At Sant Pau, thanks to close collaboration between the Biochemistry Service and the Memory Unit, SAA is already being applied in research practice, positioning the hospital as a reference center in the development of biomarkers for synucleinopathies—neurodegenerative diseases in which the alpha-synuclein protein accumulates abnormally in the brain.

Until recently, alpha-synuclein was very difficult to detect, so diagnoses relied mainly on clinical evaluation. With SAA, implemented at Sant Pau by the Biochemistry Service, it is now possible to detect minimal amounts of misfolded alpha-synuclein. This technique will not only make it possible to identify the presence of the protein but also to analyze how it behaves in each disease and verify whether laboratory results match findings from autopsies, thus strengthening the biological diagnosis.

“This technique opens an extraordinary avenue for the early detection of these pathologies and for differentiating them from one another with greater precision,” explains Dr.
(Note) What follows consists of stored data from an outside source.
(* ===== verification/StreamFailure.v ===== *)
(** * Failures of a provider's stream (ai/src/utils/stream-failure.ts)

    The kind of a failure by what the provider calls it and by the status, and the message the user sees. The extraction of those two from
    the errors of client libraries is left out. *)

(* Source aliases:
   SF = src/packages/ai/src/utils/stream-failure.ts *)

From S2P Require Import Prelude JsString.
Local Open Scope Z_scope.

(** SF 11-21 StreamFailureKind. *)
Inductive StreamFailureKind := Refusal | Safety | Overloaded | RateLimit | ServerError | Auth | Permission | InvalidRequest | MalformedResponse | Unknown.
#[export] Instance StreamFailureKind_eq_dec : EqDecision StreamFailureKind.
Proof. solve_decision. Defined.
(** SF 23-33 StreamFailureInfo. *)
Record StreamFailureInfo := { kind : StreamFailureKind; providerErrorType : option jsstr; status : option Z; requestId : option jsstr; raw : option jsstr }.
(** SF 45-56 KIND_MESSAGES. *)
Definition KIND_MESSAGES (k : StreamFailureKind) : jsstr :=
  match k with
  | Refusal => js "Model refused to respond"
  | Safety => js "Response blocked by provider safety filters"
  | Overloaded => js "Provider overloaded"
  | RateLimit => js "Provider rate limit exceeded"
  | ServerError => js "Provider server error"
  | Auth => js "Provider authentication failed"
  | Permission => js "Provider denied access to the requested resource"
  | InvalidRequest => js "Provider rejected the request"
  | MalformedResponse => js "Provider returned a malformed response"
  | Unknown => js "Provider stream failed"
  end.
(** A string that is there and not empty. *)
Definition some_text (o : option jsstr) : option jsstr := match o with Some [] | None => None | Some s => Some s end.
(** SF 58-68 streamFailureMessage. *)
Definition streamFailureMessage (info : StreamFailureInfo) (detail : option jsstr) : jsstr :=
  let qualifiers := join (js ", ") (omap some_text [providerErrorType info; show_Z <$> status info]) in
  KIND_MESSAGES (kind info) ++
  (match qualifiers with [] => [] | _ => js " (" ++ qualifiers ++ js ")" end) ++
  (match some_text detail with Some d => js ": " ++ d | None => [] end) ++
  (match some_text (requestId info) with Some r => js " [request_id: " ++ r ++ js "]" | None => [] end).

(** A pattern [a.?b]: [.] is not a line terminator. *)
Definition gap_at (a b s : jsstr) : bool :=
  starts_with a s &&
  (let rest := drop (length a) s in
   starts_with b rest || match rest with u :: rest => negb (bool_decide (u ∈ [10; 13; 0x2028; 0x2029]%N)) && starts_with b rest | [] => false end).
Fixpoint includes_gap (a b s : jsstr) : bool := gap_at a b s || match s with [] => false | _ :: s => includes_gap a b s end.
Definition any_of (needles : list jsstr) (s : jsstr) : bool := existsb (fun n => includes n s) needles.
Definition status_is (status : option Z) (l : list Z) : bool := match status with Some n => bool_decide (n ∈ l) | None => false end.
(** SF 70-97 classifyStreamFailure. *)
Definition classifyStreamFailure (providerErrorType : option jsstr) (status : option Z) : StreamFailureKind :=
  let type := default [] ((fun s : jsstr => lower1 <$> s) <$> providerErrorType) in
  if jseqb type (js "refusal") then Refusal
  else if any_of [js "sensitive"; js "safety"; js "prohibited_content"; js "blocklist"; js "spii"; js "recitation"; js "guardrail"; js "flagged"] type ||
          includes_gap (js "content") (js "filter") type then Safety
  else if includes (js "overloaded") type || status_is status [529] then Overloaded
  else if any_of [js "rate_limit"; js "usage_limit"; js "usage_not_included"; js "throttl"] type || status_is status [429] then RateLimit
  else if any_of [js "authentication"; js "unauthorized"] type || status_is status [401] then Auth
  else if any_of [js "permission"; js "forbidden"] type || includes_gap (js "access") (js "denied") type || status_is status [403] then Permission
  else if any_of [js "invalid_request"; js "not_found_error"] type || status_is status [400; 404] then InvalidRequest
  else if includes (js "malformed") type then MalformedResponse
  else if any_of [js "api_error"; js "server_error"; js "unavailable"] type || match status with Some n => 500 <=? n | None => false end then ServerError
  else Unknown.
(** SF 35-43 StreamFailureError. *)
Record StreamFailureError := { sf_message : jsstr; sf_info : StreamFailureInfo }.
(** SF 104-118 streamFailureFromStopReason. *)
Definition streamFailureFromStopReason (rawStopReason : option jsstr) (requestId : option jsstr) : StreamFailureError :=
  let kind := match some_text rawStopReason with Some r => classifyStreamFailure (Some r) None | None => Unknown end in
  let kind := if bool_decide (kind = Unknown) && includes (js "malformed") (lower1 <$> default [] rawStopReason) then MalformedResponse else kind in
  let info := {| kind := kind; providerErrorType := rawStopReason; status := None; requestId := requestId; raw := None |} in
  {| sf_message := match some_text rawStopReason with
                   | Some _ => streamFailureMessage info None
                   | None => streamFailureMessage info (Some (js "stream ended with an error and no stop reason"))
                   end;
     sf_info := info |}.
(** SF 120-120 MAX_RAW_LENGTH. *)
Definition MAX_RAW_LENGTH : nat := 2000.
(** SF 122-124 truncateRawPayload. *)
Definition truncateRawPayload (raw : jsstr) : jsstr := if (MAX_RAW_LENGTH <? length raw)%nat then take MAX_RAW_LENGTH raw ++ [0x2026%N] else raw.

Example overloaded_message : streamFailureMessage {| kind := classifyStreamFailure (Some (js "overloaded_error")) (Some 529); providerErrorType := Some (js "overloaded_error"); status := Some 529;
  requestId := Some (js "req_abc"); raw := None |} None = js "Provider overloaded (overloaded_error, 529) [request_id: req_abc]".
Proof. vm_compute. reflexivity. Qed.
(** A filter's name decides before the status does. *)
Example filter_before_status : classifyStreamFailure (Some (js "Content_Filter")) (Some 429) = Safety /\ classifyStreamFailure None (Some 503) = ServerError.
Proof. vm_compute. auto. Qed.

(** ** What reaches the user *)

(** What is thrown: a failure of this kind; an error of the language without fields of its own; an error of a client library, given by the message that is made of it. *)
Inductive thrown := StreamFailure (e : StreamFailureError) | PlainError (name message : jsstr) | Foreign (formatted : jsstr).
(** SF 126-185 extractStreamFailureParts. Of an error without fields of its own. *)
Definition plain_info (name message : jsstr) : StreamFailureInfo :=
  let providerErrorType := if jseqb name (js "Error") || jseqb name (js "StreamFailureError") then None else Some name in
  let kind := classifyStreamFailure (Some (default message providerErrorType)) None in
  let kind := if (bool_decide (kind = Auth) || bool_decide (kind = Permission)) && bool_decide (providerErrorType = None) then classifyStreamFailure None None else kind in
  {| kind := kind; providerErrorType := providerErrorType; status := None; requestId := None; raw := None |}.
(** SF 228-235 formatStreamFailureMessage. *)
Definition formatStreamFailureMessage (error : thrown) : jsstr :=
  match error with
  | StreamFailure e => sf_message e
  | PlainError name message => let info := plain_info name message in if bool_decide (kind info = Unknown) then message else streamFailureMessage info None
  | Foreign formatted => formatted
  end.
(** The message of an abort is kept; one that only speaks of permissions is not taken for a refusal of access. *)
Example plain_messages : formatStreamFailureMessage (PlainError (js "Error") (js "Request was aborted")) = js "Request was aborted" /\
  formatStreamFailureMessage (PlainError (js "Error") (js "permission denied")) = js "permission denied".
Proof. vm_compute. auto. Qed.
Rodríguez Baz. “With our study, we aim to validate its use in a large cohort of patients and determine how it relates to other biomarkers from neuroimaging, fluid analysis, and reference neuropathological findings.”
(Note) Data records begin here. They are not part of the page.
(** The records of an operation are stored one after another, up to the first error. *)
Lemma append_all_good recs : forall ts l rs, good l rs -> js_wf canonicalSessionsDir -> Forall (fun r => not_meta r = true) (at_ticks ts recs) ->
  env (l_disk l) ts (at_ticks ts recs) ->
  exists e l' new, append_all ts recs l = (e, l') /\ good l' (rs ++ new) /\ keeps_caches (l_disk l) (l_disk l') /\
    filter (fun r => not_meta r) new `prefix_of` at_ticks ts recs /\ (e = None -> filter (fun r => not_meta r) new = at_ticks ts recs) /\
    (writes_whole (l_disk l) ts (at_ticks ts recs) -> e = None).
Proof.
  induction recs as [|r recs IH]; intros ts l rs Hg Hdir Hm Henv.
  { exists None, l, []. rewrite app_nil_r. repeat (split; [done || apply keeps_refl|]). done. }
  unfold writes_whole in *. rewrite at_ticks_cons in *. destruct Henv as (Hok & [Hroom Hlc] & Ht & Hmono). apply Forall_cons in Hok as [Hr Hok]. apply Forall_cons in Hm as [Hm Hms].
  rewrite cons_middle, app_assoc, text_size_app in Hroom. rewrite cons_middle, app_assoc, length_app in Hlc.
  destruct (append_good (ts 0%nat) (r (ts 0%nat)) l rs Hg Hr Hm Hdir) as (e & l1 & new & He & Hg1 & Hk & Hf & Hfile & Hmt & Hsz & Hlines & Hnl & Hww).
  { apply Ht. cbn. lia. } { split; lia. }
  cbn [append_all]. rewrite He. destruct e as [e|].
  { exists (Some e), l1, new. rewrite Hf. repeat (split; [done || apply prefix_nil|]). intros Hall. apply Hww.
    specialize (Hall 0%nat ltac:(cbn; lia)). rewrite cons_middle, app_assoc, text_size_app in Hall. unfold whole_write. lia. }
  destruct (IH (fun k => ts (S k)) l1 (rs ++ new) Hg1 Hdir Hms) as (e & l2 & new2 & He2 & Hg2 & Hk2 & Hp & Hall & Hwr).
  { rewrite length_app in Hlc. cbn [length] in Hlc. rewrite length_app in Hnl. cbn [length] in Hnl.
    split; [done|]. split; [|split].
    - destruct (d_file (l_disk l1)) as [f1|] eqn:Ef; [|done]. split; cbn [lead app]; [lia|]. rewrite Hlines. lia.
    - intros k Hk3. destruct (Ht (S k)) as (H1 & H2 & H3); [cbn; lia|]. split; [done|]. split; [done|].
      apply Z.le_lt_trans with (t_mtime (ts 0%nat)); [done|]. clear -Hk3 Hmono. induction k as [|k IHk]; [apply Hmono; cbn; lia|].
      etransitivity; [apply IHk; lia|]. apply Hmono. cbn. lia.
    - intros k Hk3. apply Hmono. cbn. lia. }
  exists e, l2, (new ++ new2). rewrite (assoc_L app). split; [done|]. split; [done|]. split; [by eapply keeps_trans|].
  rewrite list.filter_app, Hf. cbn [app]. split; [by apply prefix_cons|]. split; [intros ->; by rewrite Hall|].
  intros Hw. apply Hwr. intros k Hk3. destruct (d_file (l_disk l1)) as [f1|] eqn:Ef; [|done]. cbn [lead app].
  specialize (Hw (S k) ltac:(cbn; lia)). rewrite cons_middle, app_assoc, text_size_app in Hw. lia.
Qed.

(** The world: the file holds the records, and every process's cache is good. *)
Definition represents (w : world) (m : edge_map) : Prop :=
  exists rs, stored (d_file (w_disk w)) rs /\ m = replay_edges rs /\ forall i, cache_ok (w_disk w) (w_cache w i).
(** What an operation of a process needs: clocks that go on, no rival in the middle of a line, and room in the file. *)
Definition env_ok (o : op) (w : world) : Prop :=
  js_wf canonicalSessionsDir /\ forall m rs, replaySync (d_file (w_disk w)) = inl m -> decide_op o m = inr rs -> env (w_disk w) (op_tick o) rs.

Lemma represents_read w m : represents w m -> replaySync (d_file (w_disk w)) = inl m.
Proof. intros (rs & Hs & -> & _). by apply stored_read. Qed.

Lemma replay_app rs new : replay_edges (rs ++ new) = foldl apply_record (replay_edges rs) (filter (fun r => not_meta r) new).
Proof. unfold replay_edges. by rewrite foldl_app, replay_not_meta. Qed.

(** Back from a process's ledger to the world. *)
Lemma represents_after i w l rs : good l rs -> keeps_caches (w_disk w) (l_disk l) -> (forall j, cache_ok (w_disk w) (w_cache w j)) ->
  represents (after i l w) (replay_edges rs).
Proof.
  intros [Hs Hc] [_ Hk] Hw. exists rs. split; [done|]. split; [done|]. intros j. cbn. destruct (Nat.eqb j i); [done|]. by apply Hk.
Qed.

Lemma decide_not_meta o m rs : decide_op o m = inr rs -> Forall (fun r => not_meta r = true) rs.
Proof.
  assert (Ht : forall ts f (l : list edge), (forall e t, not_meta (f e t) = true) -> Forall (fun r => not_meta r = true) (at_ticks ts (f <$> l))).
  { intros ts f l Hf. revert ts. induction l as [|e l IH]; intros ts; [constructor|]. rewrite fmap_cons, at_ticks_cons. constructor; [apply Hf|apply IH]. }
  destruct o; cbn; repeat case_match; intros [= <-]; try (apply Ht; done); repeat constructor.
Qed.

Definition apply_all (m : edge_map) (rs : list ledger_record) : edge_map := foldl apply_record m rs.

(** One record, then the world. *)
Lemma one_record t r l rs : good l rs -> not_meta r = true -> js_wf canonicalSessionsDir -> env (l_disk l) (fun _ => t) [r] ->
  exists e l' new, appendRecord t r l = (e, l') /\ good l' (rs ++ new) /\ keeps_caches (l_disk l) (l_disk l') /\
    filter (fun r => not_meta r) new `prefix_of` [r] /\ (e = None -> filter (fun r => not_meta r) new = [r]) /\
    (writes_whole (l_disk l) (fun _ => t) [r] -> e = None).
Proof.
  intros Hg Hm Hdir Henv. destruct (append_all_good [fun _ => r] (fun _ => t) l rs Hg Hdir) as (e & l' & new & He & H); [by repeat constructor|done|].
  exists e, l', new. split; [|done]. cbn in He. by destruct (appendRecord t r l) as [[?|] ?].
Qed.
The Sant Pau team will analyze more than 1,500 samples from individuals with different clinical profiles: patients with dementia with Lewy bodies, sporadic Alzheimer’s disease, Alzheimer’s disease associated with Down syndrome, and cognitively healthy older adults. In addition, the study will consider factors such as age, sex, genetics (apolipoprotein E), and ethnic background to better understand how they influence alpha-synuclein aggregation and the biological variability of these diseases. The project will last for three years, be mentored by Drs. Juan Fortea and Daniel Alcolea, and include collaboration from Dr. Mireia Tondo and Rosa Ferrer of the Biochemistry Service at Hospital Sant Pau, where the SAA analyses are carried out.
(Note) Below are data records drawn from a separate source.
(* ===== verification/SnapshotCache.v ===== *)
(** * Snapshot transcripts (modes/daemon/snapshot-transcript-cache.ts)

    The daemon sends the messages of a session in chunks of lines, and the
    supervisor keeps the chunks of a snapshot while clients read them: in
    memory up to a limit, on disk beyond it. Clients may ask for chunks that
    are still to come, and hold on to a transcript that is to be disposed of. *)

(* Source aliases:
   TC = src/packages/coding-agent/src/modes/daemon/snapshot-transcript-cache.ts *)

From S2P Require Import Prelude JsString JsNumber JsMap Messages Json FileLog IntegerText.
Local Open Scope Z_scope.

(** TC 5-6 SNAPSHOT_TARGET_CHUNK_BYTES. *)
Definition SNAPSHOT_TARGET_CHUNK_BYTES : Z := 512 * 1024.
Definition SNAPSHOT_MEMORY_CACHE_BYTES : Z := 4 * 1024 * 1024.

(** ** Chunks of messages *)

Section chunks.
Variables (activeSessionId snapshotId : jsstr) (targetChunkBytes : Z).
(** Whether the signal is aborted when it is looked at for the [k]th time. *)
Variable aborted : nat -> bool.

(** TC 46-49 createSnapshotTranscriptChunks. One line, with the messages as they were serialized. *)
Definition chunk_line (index : Z) (serializedMessages : list jsstr) : jsstr :=
  let key (k : string) := json_quote (js k) ++ js ":" in
  js "{" ++ key "type"%string ++ json_quote (js "session_snapshot_chunk") ++ js "," ++ key "activeSessionId"%string ++ json_quote activeSessionId ++ js "," ++
  key "snapshotId"%string ++ json_quote snapshotId ++ js "," ++ key "index"%string ++ show_Z index ++ js "," ++ key "messages"%string ++ js "[" ++
  join [44%N] serializedMessages ++ js "]}" ++ [LF].

(** The variables of the generator, and what it has yielded. *)
Record writer := { serializedMessages : list jsstr; serializedBytes : Z; index : Z; yielded : list (list N) }.
(** TC 42-54 createSnapshotTranscriptChunks. *)
Definition flush (w : writer) : writer :=
  match serializedMessages w with
  | [] => w
  | ms => {| serializedMessages := []; serializedBytes := 0; index := index w + 1; yielded := yielded w ++ [buffer_from (chunk_line (index w) ms)] |}
  end.
(** TC 58-65 createSnapshotTranscriptChunks. One message. *)
Definition add_message (w : writer) (message : json) : writer :=
  let serialized := stringify message in
  let some := match serializedMessages w with [] => false | _ => true end in
  let bytes := byteLength serialized + (if some then 1 else 0) in
  let w := if some && (targetChunkBytes <? serializedBytes w + bytes) then flush w else w in
  {| serializedMessages := serializedMessages w ++ [serialized]; serializedBytes := serializedBytes w + bytes; index := index w; yielded := yielded w |}.
(** TC 56-69 createSnapshotTranscriptChunks. The messages; [true] when the signal ended it. *)
Fixpoint add_messages (k : nat) (w : writer) (messages : list json) : bool * writer :=
  match messages with
  | [] => if aborted k then (true, w) else (false, flush w)
  | m :: rest => if aborted k then (true, w) else add_messages (S k) (add_message w m) rest
  end.
(** TC 27-72 createSnapshotTranscriptChunks. *)
Definition createSnapshotTranscriptChunks (messages : list json) : bool * list (list N) :=
  let start := {| serializedMessages := []; serializedBytes := 0; index := 0; yielded := [] |} in
  if aborted 0 then (true, []) else let '(threw, w) := add_messages 1 start messages in (threw, yielded w).

(** ** What a chunk says *)

Definition chunk_json (i : Z) (messages : list json) : json :=
  JObj [(js "type", JStr (js "session_snapshot_chunk")); (js "activeSessionId", JStr activeSessionId); (js "snapshotId", JStr snapshotId);
        (js "index", JNum (show_Z i)); (js "messages", JArr messages)].
(** The bytes of the messages, with their commas. *)
Definition message_bytes (messages : list json) : Z := byteLength (join [44%N] (stringify <$> messages)).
This work could also help distinguish between primary and secondary alpha-synuclein aggregations. In diseases known as synucleinopathies—such as dementia with Lewy bodies or Parkinson’s disease—the protein appears as a primary aggregation, meaning it is the main cause of brain damage. In contrast, in some cases of Alzheimer’s disease, it may appear as a secondary aggregation, accompanying other disease-related alterations. This distinction is crucial because the presence of secondary alpha-synuclein is associated with a worse prognosis, faster symptom progression, and greater challenges in developing effective treatments. Being able to identify this phenomenon early and accurately would represent a major step forward in understanding the disease and guiding therapeutic strategies.

Furthermore, this project aims to fill key gaps in current research by providing new biomarkers, refining disease stratification, and improving understanding of mixed forms of dementia in which different pathological processes converge.

This pioneering research could mark a turning point in the way dementia is diagnosed, enabling earlier and more accurate diagnoses, better patient selection for clinical trials, and more effective development of personalized therapies. “Our ultimate goal is for patients to receive the correct diagnosis sooner and, with it, the most appropriate treatment and care,” says Dr. Rodríguez Baz.